Tag Archives: capitalism

We Are Starving Our Innovation Economy

We Are Starving Our Innovation Economy

GUEST POST from Greg Satell

The Cold War was fundamentally different from any conflict in history. It was, to be sure, less over land, blood and treasure than it was about ideas. Communist countries believed that their ideology would prevail. They were wrong. The Berlin Wall fell and capitalism, it seemed, was triumphant.

Today, however, capitalism is in real trouble. Besides the threat of a rising China, the system seems to be crumbling from within. Income inequality in developed countries is at 50-year highs. In the US, the bastion of capitalism, markets have weakened by almost every imaginable metric. This wasn’t what we imagined winning would look like.

Yet we can’t blame capitalism. The truth is that its earliest thinkers warned about the potential for excesses that lead to market failure. The fact is that we did this to ourselves. We believed that we could blindly leave our fates to market and technological forces. We were wrong. Prosperity doesn’t happen by itself. We need to invest in an innovation economy.
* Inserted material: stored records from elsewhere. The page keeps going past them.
(** After scenario S1, with samples of its pod in the window. *)
Lemma live_view_ordered_witness :
  exists pods,
    api.handleLiveMetrics busy_server get_all (gotime.Unix 1001)
      (gotime.Unix 1001) syncer.quiet
    = api.OK (api.mkLive (gotime.ToUnix (gotime.Unix 1001)) pods)
    /\ map api.ID pods = [1].
Proof.
  destruct (live_view_ordered busy_server get_all (gotime.Unix 1001)
              (gotime.Unix 1001) syncer.quiet)
    as (pods & Hresp & _);
    [apply s1_coherent | apply s1_fk_ok | reflexivity | reflexivity|].
  exists pods. split; [exact Hresp|].
  assert (Hb : api.OK busy_body
               = api.OK (api.mkLive (gotime.ToUnix (gotime.Unix 1001)) pods)).
  { rewrite <- Hresp. vm_compute. reflexivity. }
  injection Hb as <-. vm_compute. reflexivity.
Defined.

(** X14. The containers of a live pod are a summary of the window: in
    every 200 response, a pod has one container, named default, when the
    window holds a sample of its id, not older than the cutoff, of type
    cpu_ms, mem_mb or mem_limit_mb, and none otherwise; each of the three
    values is that of the last such sample of its type in the window, or
    0 when there is none. *)
Theorem live_containers_latest (s : api.Server) (r : api.Request)
    (now later : gotime.Time) (e : store.Env)
    (body : api.LiveMetricsResponse) (lp : api.LivePod) :
  api.handleLiveMetrics s r now later e = api.OK body ->
  In lp (api.Pods body) ->
  api.Containers lp
  = container_summary (api.ID lp) (gotime.Add now (-5 * gotime.Second))
      (buffer.ReadAll (api.ring s)).
Proof.
  unfold api.handleLiveMetrics. intros Hresp Hin.
  destruct (negb _); [discriminate|].
  destruct (_ =? 0).
  - injection Hresp as <-. destruct Hin.
  - destruct (api.queryPods _ _ _) as [rows|]; [|discriminate].
    injection Hresp as <-. cbn in Hin.
    apply in_map_iff in Hin as (x & <- & _). apply livePod_Containers.
Qed.

(** Of two CPU samples the later one is shown, beside the memory. *)
Lemma live_containers_latest_witness :
  List.Forall
    (fun lp => api.Containers lp
               = [api.mkContainerInfo "default" (S754_finite false 9 0)
                    (S754_finite false 7 0) float64_zero])
    (api.Pods busy_body)
  /\ api.Pods busy_body <> [].
Proof.
  split; [|vm_compute; discriminate].
  apply List.Forall_forall. intros lp Hin.
  rewrite (live_containers_latest busy_server get_all (gotime.Unix 1001)
             (gotime.Unix 1001) syncer.quiet busy_body lp);
    [|vm_compute; reflexivity | exact Hin].
  vm_compute in Hin. destruct Hin as [<-|[]]. vm_compute. reflexivity.
Defined.

(** ** A pod event when no statement fails *)
Section pod_progress.
Import syncer.
(* ===================================================================== *)
(** * Part I.  The model                                                  *)
(* ===================================================================== *)

(** ** Strings and bytes *)

Abbreviation str := (list ascii) (only parsing).

(** A string literal of the source. *)
Definition lit (s : string) : str := list_ascii_of_string s.

Definition byteOf (c : ascii) : N := N_of_ascii c.

(** [c < utf8.RuneSelf] *)
Definition isASCII (c : ascii) : bool := (byteOf c <? 128)%N.

Definition eqStr (a b : str) : bool := bool_decide (a = b).

Definition isEmpty (s : str) : bool :=
  match s with [] => true | _ => false end.

(** ** The [strings] package *)

(** The six ASCII bytes of [unicode.IsSpace]: tab, line feed, vertical tab,
    form feed, carriage return and blank. *)
Definition asciiSpace (c : ascii) : bool :=
  match byteOf c with
  | 9 | 10 | 11 | 12 | 13 | 32 => true
  | _ => false
  end%N.

(** The two-byte UTF-8 encodings of white space: U+0085 and U+00A0. *)
Definition space2 (c d : ascii) : bool :=
  (byteOf c =? 194)%N && ((byteOf d =? 133)%N || (byteOf d =? 160)%N).

(** The three-byte UTF-8 encodings of white space: U+1680, U+2000..U+200A,
    U+2028, U+2029, U+202F, U+205F and U+3000. *)
Definition space3 (c d e : ascii) : bool :=
  let x := byteOf c in let y := byteOf d in let z := byteOf e in
  ((x =? 225) && (y =? 154) && (z =? 128))%N
  || ((x =? 226) && (y =? 128)
      && (((128 <=? z) && (z <=? 138)) || (z =? 168) || (z =? 169) || (z =? 175)))%N
  || ((x =? 226) && (y =? 129) && (z =? 159))%N
  || ((x =? 227) && (y =? 128) && (z =? 128))%N.
(** * web-crawler: the two Scrapy spiders and the crawls they drive

    [src/spiders/count_spider.py] (census mode) and
    [src/spiders/fast_spider.py] (content mode) are embedded as state
    transformers over the spider object's fields.  A [parse] callback is a
    Python generator: it is embedded as a resumable computation whose
    suspension points are exactly the [yield]s of the source.  The Scrapy
    engine, the downloader and [urllib.parse] are the environment: the engine
    is a small labelled transition system that delivers responses, reports
    failures and resumes generators in any order.  The HTTP handlers of
    [src/api.py], which start content crawls and report on them, are
    embedded as functions over the task registry.

    [count_spider.py] uses the name [time] without importing it.  The two
    statements that do so, in [__init__] and in [spider_closed], raise
    [NameError]; they are embedded as they are, so the census facts below
    are about the methods of a spider object in any state, not about a
    crawl started through the class. *)

From Stdlib Require Import String Ascii ZArith List Sorted DecimalString DecimalNat.
From stdpp Require Import gmap strings list.

Local Open Scope string_scope.
Local Open Scope list_scope.
Local Open Scope stdpp_scope.
Local Open Scope nat_scope.

(** ** Python values shared by both spiders *)

(** [str(n)] for a non-negative [int]. *)
Definition str_nat (n : nat) : string :=
  NilEmpty.string_of_uint (Nat.to_uint n).

(** [needle in hay] on Python strings: substring containment. *)
Fixpoint str_in (needle hay : string) : bool :=
  String.prefix needle hay ||
  match hay with
  | EmptyString => false
  | String _ hay' => str_in needle hay'
  end.

(** [str(z)] for an [int]. *)
Definition str_Z (z : Z) : string :=
  NilEmpty.string_of_int (Z.to_int z).

(** The newline character. *)
Definition nl : string := String (ascii_of_nat 10) "".

(** [s * n] for a string [s]. *)
Fixpoint str_repeat (s : string) (n : nat) : string :=
  match n with
  | 0 => ""
  | S n' => s +:+ str_repeat s n'
  end.

(** The functions of [urllib.parse] the spiders call.  They belong to the
    Python standard library, so the development is parametric in them; they
    are taken to return a string on every argument. *)
Class UrlLib := {
  netloc : string -> string;            (* urlparse(u).netloc *)
  url_path : string -> string;          (* urlparse(u).path *)
  urljoin : string -> string -> string  (* urljoin(base, href) *)
}.

(** A Python [dict]: keys are unique and iteration follows insertion order.
    Assigning to a present key keeps its position. *)
Module PyDict.
Section Dict.
Context {K V : Type} `{EqDecision K}.

Definition dict := list (K * V).

Fixpoint dict_get (k : K) (d : dict) : option V :=
  match d with
  | [] => None
  | (k', v) :: d' => if decide (k = k') then Some v else dict_get k d'
  end.

Fixpoint dict_set (k : K) (v : V) (d : dict) : dict :=
  match d with
  | [] => [(k, v)]
  | (k', v') :: d' =>
      if decide (k = k') then (k, v) :: d' else (k', v') :: dict_set k v d'
  end.

Definition dict_keys (d : dict) : list K := d.*1.
Definition dict_values (d : dict) : list V := d.*2.
End Dict.
Arguments dict : clear implicits.

(** [d[k] += 1] on a [Counter] or a [defaultdict(int)]: a missing key reads
    as 0. *)
Definition dict_incr {K} `{EqDecision K} (k : K) (d : dict K nat) : dict K nat :=
  dict_set k (default 0 (dict_get k d) + 1) d.

(** [d[k]] on a [defaultdict(int)], for reading. *)
Definition dict_get0 {K} `{EqDecision K} (k : K) (d : dict K nat) : nat :=
  default 0 (dict_get k d).
End PyDict.
Import PyDict.

(** [sorted(l, key=key)]: ascending and stable. *)
Section Sorted.
Context {A : Type} (key : A -> nat).

Fixpoint insert_asc (x : A) (l : list A) : list A :=
  match l with
  | [] => [x]
  | y :: l' => if key x <=? key y then x :: l else y :: insert_asc x l'
  end.

Definition sorted_by (l : list A) : list A := foldr insert_asc [] l.
End Sorted.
Capitalism’s (Seemingly) Fatal Contradiction

Anyone who’s taken an “Economics 101” course knows about Adam Smith and his invisible hand. Essentially, the forces of self-interest, by their very nature, work to identify the optimal price that attracts just enough supply of a particular good or service to satisfy demand. This magical equilibrium point creates prosperity through an optimal use of resources.

However, some argued that the story wasn’t necessarily a happy one. After all, equilibrium implies a lack of economic profit and certainly businesses would want to do better than that. They would seek to gain a competitive advantage and, in doing so, create surplus value, which would then be appropriated to accumulate power to rig the system further in their favor.

Indeed, Adam Smith himself was aware of this danger. “People of the same trade seldom meet together, even for merriment and diversion, but the conversation ends in a conspiracy against the public, or in some contrivance to raise prices,” he wrote. In fact, the preservation of free markets was a major concern that ran throughout his work.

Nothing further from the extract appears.